Exercise details: Starting with the line that contains "r)) (records df)" and stopping after the line that contains "cbn [committed session", return each line below exactly as written, with no others.

━━━━━━━━━━━━━━━━━━━━━━━━━━━━━━

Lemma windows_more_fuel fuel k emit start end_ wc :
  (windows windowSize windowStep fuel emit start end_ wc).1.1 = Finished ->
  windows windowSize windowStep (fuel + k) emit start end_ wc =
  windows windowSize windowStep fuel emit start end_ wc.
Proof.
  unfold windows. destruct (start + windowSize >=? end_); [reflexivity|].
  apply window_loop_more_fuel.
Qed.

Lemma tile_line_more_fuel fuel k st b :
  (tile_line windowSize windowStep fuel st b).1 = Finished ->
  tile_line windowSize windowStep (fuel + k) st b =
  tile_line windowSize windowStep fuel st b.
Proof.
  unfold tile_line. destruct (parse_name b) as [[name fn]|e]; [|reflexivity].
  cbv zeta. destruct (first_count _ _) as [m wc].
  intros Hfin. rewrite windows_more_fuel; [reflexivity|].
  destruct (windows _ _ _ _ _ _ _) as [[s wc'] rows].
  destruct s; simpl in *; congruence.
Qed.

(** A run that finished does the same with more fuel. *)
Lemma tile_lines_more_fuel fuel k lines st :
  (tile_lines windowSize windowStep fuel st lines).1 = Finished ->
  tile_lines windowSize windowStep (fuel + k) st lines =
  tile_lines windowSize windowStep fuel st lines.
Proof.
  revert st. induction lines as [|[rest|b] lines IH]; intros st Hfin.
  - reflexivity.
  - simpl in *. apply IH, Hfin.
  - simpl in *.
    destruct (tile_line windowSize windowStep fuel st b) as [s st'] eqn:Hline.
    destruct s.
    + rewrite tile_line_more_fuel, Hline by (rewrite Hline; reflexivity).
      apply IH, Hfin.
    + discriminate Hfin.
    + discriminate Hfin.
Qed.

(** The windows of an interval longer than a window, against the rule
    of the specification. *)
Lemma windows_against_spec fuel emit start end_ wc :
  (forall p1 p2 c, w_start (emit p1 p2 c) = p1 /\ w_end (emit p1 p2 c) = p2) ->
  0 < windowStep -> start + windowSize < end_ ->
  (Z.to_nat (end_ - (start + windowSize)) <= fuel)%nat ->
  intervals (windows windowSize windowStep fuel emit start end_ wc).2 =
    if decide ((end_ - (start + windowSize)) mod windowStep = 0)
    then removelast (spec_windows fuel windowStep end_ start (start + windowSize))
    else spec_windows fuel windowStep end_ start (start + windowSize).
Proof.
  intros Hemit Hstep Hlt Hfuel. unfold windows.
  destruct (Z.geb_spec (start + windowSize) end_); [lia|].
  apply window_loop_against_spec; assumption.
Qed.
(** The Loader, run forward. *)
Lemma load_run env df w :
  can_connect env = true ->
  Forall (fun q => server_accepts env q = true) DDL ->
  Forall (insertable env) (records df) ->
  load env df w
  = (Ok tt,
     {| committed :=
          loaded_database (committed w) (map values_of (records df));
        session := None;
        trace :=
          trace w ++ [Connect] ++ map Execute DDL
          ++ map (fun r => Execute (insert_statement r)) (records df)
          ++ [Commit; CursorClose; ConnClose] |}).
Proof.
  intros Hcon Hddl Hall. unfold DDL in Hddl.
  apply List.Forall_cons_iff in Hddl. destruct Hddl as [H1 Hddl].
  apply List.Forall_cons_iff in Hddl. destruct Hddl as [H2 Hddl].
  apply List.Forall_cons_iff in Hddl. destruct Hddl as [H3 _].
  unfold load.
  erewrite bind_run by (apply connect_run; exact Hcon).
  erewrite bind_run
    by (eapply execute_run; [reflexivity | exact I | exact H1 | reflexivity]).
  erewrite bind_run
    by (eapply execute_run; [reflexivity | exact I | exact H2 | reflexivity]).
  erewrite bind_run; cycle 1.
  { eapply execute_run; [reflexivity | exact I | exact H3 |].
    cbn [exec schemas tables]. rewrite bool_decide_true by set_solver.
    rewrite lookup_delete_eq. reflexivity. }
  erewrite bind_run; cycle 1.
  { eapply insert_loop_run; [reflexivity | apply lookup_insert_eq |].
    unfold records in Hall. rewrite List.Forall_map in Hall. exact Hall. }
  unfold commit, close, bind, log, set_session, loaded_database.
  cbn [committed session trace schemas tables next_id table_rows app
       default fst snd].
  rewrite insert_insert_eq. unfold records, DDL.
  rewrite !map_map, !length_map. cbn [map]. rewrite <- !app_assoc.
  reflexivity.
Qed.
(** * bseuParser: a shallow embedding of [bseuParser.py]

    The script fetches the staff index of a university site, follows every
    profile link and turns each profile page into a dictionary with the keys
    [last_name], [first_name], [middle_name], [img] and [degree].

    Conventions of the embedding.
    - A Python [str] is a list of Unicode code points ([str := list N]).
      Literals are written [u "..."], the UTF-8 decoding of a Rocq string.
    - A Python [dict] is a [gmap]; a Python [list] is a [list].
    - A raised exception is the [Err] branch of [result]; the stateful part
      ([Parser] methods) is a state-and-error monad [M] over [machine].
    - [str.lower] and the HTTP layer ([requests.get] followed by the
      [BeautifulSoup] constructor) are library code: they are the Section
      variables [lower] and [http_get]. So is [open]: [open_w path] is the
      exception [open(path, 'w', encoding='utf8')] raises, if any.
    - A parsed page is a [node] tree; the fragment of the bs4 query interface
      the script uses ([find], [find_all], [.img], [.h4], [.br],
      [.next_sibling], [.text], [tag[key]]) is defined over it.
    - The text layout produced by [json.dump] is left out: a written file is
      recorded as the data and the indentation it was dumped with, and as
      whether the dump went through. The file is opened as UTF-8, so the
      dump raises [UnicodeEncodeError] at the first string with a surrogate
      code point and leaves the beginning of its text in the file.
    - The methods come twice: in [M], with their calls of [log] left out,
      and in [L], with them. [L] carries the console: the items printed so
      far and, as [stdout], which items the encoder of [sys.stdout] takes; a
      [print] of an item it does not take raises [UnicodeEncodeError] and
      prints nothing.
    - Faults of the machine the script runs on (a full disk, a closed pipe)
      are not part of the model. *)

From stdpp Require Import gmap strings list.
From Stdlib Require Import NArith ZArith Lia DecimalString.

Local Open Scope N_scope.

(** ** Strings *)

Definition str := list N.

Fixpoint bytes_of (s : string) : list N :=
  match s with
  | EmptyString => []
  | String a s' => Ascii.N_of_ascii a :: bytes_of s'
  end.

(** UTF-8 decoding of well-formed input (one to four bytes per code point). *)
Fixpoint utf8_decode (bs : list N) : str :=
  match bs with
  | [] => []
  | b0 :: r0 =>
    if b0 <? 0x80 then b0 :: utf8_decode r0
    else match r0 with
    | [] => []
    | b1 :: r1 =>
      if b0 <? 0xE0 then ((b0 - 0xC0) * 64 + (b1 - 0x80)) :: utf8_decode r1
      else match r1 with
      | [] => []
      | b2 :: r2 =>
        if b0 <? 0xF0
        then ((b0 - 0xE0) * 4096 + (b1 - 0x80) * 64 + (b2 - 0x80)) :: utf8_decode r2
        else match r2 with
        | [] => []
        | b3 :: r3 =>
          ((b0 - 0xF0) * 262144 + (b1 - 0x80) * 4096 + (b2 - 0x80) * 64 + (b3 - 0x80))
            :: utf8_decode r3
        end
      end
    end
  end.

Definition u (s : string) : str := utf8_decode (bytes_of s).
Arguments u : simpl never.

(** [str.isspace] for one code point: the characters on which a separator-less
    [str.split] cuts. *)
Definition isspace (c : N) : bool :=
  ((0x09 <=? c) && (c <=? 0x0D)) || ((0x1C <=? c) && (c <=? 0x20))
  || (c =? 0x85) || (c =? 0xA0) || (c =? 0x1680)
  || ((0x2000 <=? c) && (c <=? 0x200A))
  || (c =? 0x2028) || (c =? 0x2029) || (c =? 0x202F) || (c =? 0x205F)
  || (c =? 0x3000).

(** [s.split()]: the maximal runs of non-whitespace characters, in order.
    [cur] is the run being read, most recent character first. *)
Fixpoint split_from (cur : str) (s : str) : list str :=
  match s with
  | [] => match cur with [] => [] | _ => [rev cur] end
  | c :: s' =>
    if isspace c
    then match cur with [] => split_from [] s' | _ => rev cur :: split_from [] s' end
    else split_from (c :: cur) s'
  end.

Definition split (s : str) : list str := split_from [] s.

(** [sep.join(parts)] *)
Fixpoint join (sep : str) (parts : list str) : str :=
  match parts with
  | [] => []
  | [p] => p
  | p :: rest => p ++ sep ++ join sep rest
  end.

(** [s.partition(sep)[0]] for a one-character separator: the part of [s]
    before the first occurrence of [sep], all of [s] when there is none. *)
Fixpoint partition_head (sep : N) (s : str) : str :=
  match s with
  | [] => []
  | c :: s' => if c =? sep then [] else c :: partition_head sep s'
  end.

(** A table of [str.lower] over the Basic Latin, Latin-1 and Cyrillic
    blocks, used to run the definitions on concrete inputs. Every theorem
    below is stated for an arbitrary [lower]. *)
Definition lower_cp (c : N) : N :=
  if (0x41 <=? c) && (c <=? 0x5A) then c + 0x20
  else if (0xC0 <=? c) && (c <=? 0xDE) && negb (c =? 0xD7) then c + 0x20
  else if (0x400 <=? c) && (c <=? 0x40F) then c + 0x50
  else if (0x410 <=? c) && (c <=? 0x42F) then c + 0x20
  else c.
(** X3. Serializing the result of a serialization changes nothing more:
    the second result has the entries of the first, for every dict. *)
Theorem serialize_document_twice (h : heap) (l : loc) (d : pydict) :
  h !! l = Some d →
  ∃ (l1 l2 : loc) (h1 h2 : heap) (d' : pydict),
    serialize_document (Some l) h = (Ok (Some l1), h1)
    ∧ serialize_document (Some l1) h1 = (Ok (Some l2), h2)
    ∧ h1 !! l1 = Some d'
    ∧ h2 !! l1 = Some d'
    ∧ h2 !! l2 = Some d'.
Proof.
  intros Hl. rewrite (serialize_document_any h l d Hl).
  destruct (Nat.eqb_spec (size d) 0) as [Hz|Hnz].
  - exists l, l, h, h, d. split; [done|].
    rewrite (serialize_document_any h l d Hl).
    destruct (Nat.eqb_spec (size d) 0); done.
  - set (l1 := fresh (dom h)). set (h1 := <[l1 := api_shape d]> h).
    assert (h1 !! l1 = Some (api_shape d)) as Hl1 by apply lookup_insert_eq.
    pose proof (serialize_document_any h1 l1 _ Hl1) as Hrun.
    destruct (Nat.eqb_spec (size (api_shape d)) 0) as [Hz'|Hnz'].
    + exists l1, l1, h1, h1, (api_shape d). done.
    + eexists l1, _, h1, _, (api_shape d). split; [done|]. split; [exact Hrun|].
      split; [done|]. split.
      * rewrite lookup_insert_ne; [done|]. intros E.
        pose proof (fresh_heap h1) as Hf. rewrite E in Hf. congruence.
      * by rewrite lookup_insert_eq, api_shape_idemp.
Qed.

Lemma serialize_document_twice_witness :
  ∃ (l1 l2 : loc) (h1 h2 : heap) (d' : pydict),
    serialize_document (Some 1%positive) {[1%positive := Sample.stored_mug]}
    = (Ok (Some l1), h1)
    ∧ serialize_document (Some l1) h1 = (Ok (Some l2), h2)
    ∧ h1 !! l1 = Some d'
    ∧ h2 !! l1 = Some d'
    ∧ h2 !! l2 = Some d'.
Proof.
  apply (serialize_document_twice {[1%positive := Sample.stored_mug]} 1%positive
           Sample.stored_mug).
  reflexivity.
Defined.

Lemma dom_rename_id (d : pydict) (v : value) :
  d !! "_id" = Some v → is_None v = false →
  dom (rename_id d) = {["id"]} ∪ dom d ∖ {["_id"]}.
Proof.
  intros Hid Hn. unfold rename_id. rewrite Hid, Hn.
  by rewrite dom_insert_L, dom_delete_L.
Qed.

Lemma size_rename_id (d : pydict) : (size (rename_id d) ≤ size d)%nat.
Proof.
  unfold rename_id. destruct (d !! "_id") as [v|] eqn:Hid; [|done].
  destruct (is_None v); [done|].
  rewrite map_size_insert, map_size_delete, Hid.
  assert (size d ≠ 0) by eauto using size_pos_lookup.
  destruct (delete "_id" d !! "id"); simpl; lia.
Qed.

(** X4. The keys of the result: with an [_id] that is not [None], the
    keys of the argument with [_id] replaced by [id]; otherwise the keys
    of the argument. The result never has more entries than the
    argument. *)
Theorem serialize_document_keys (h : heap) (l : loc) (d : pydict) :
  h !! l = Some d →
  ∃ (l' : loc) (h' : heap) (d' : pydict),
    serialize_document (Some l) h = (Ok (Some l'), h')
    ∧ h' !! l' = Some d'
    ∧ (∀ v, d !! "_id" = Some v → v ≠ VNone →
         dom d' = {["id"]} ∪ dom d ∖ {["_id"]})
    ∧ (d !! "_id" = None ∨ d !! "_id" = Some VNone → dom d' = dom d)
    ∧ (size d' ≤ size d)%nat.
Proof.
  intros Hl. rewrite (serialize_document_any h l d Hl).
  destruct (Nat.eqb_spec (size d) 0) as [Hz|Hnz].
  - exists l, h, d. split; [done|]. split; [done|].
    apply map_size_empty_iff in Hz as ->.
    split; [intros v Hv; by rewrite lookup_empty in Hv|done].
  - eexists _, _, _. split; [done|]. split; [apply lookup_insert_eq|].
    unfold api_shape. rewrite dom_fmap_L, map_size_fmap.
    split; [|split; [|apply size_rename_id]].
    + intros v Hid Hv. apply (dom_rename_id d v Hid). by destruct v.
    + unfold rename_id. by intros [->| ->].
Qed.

━━━━━━━━━━━━━━━━━━━━━━━━━━━━━━

Response:
          ++ map (fun r => Execute (insert_statement r)) (records df)
          ++ [Commit; CursorClose; ConnClose] |}).
Proof.
  intros Hcon Hddl Hall. unfold DDL in Hddl.
  apply List.Forall_cons_iff in Hddl. destruct Hddl as [H1 Hddl].
  apply List.Forall_cons_iff in Hddl. destruct Hddl as [H2 Hddl].
  apply List.Forall_cons_iff in Hddl. destruct Hddl as [H3 _].
  unfold load.
  erewrite bind_run by (apply connect_run; exact Hcon).
  erewrite bind_run
    by (eapply execute_run; [reflexivity | exact I | exact H1 | reflexivity]).
  erewrite bind_run
    by (eapply execute_run; [reflexivity | exact I | exact H2 | reflexivity]).
  erewrite bind_run; cycle 1.
  { eapply execute_run; [reflexivity | exact I | exact H3 |].
    cbn [exec schemas tables]. rewrite bool_decide_true by set_solver.
    rewrite lookup_delete_eq. reflexivity. }
  erewrite bind_run; cycle 1.
  { eapply insert_loop_run; [reflexivity | apply lookup_insert_eq |].
    unfold records in Hall. rewrite List.Forall_map in Hall. exact Hall. }
  unfold commit, close, bind, log, set_session, loaded_database.
  cbn [committed session trace schemas tables next_id table_rows app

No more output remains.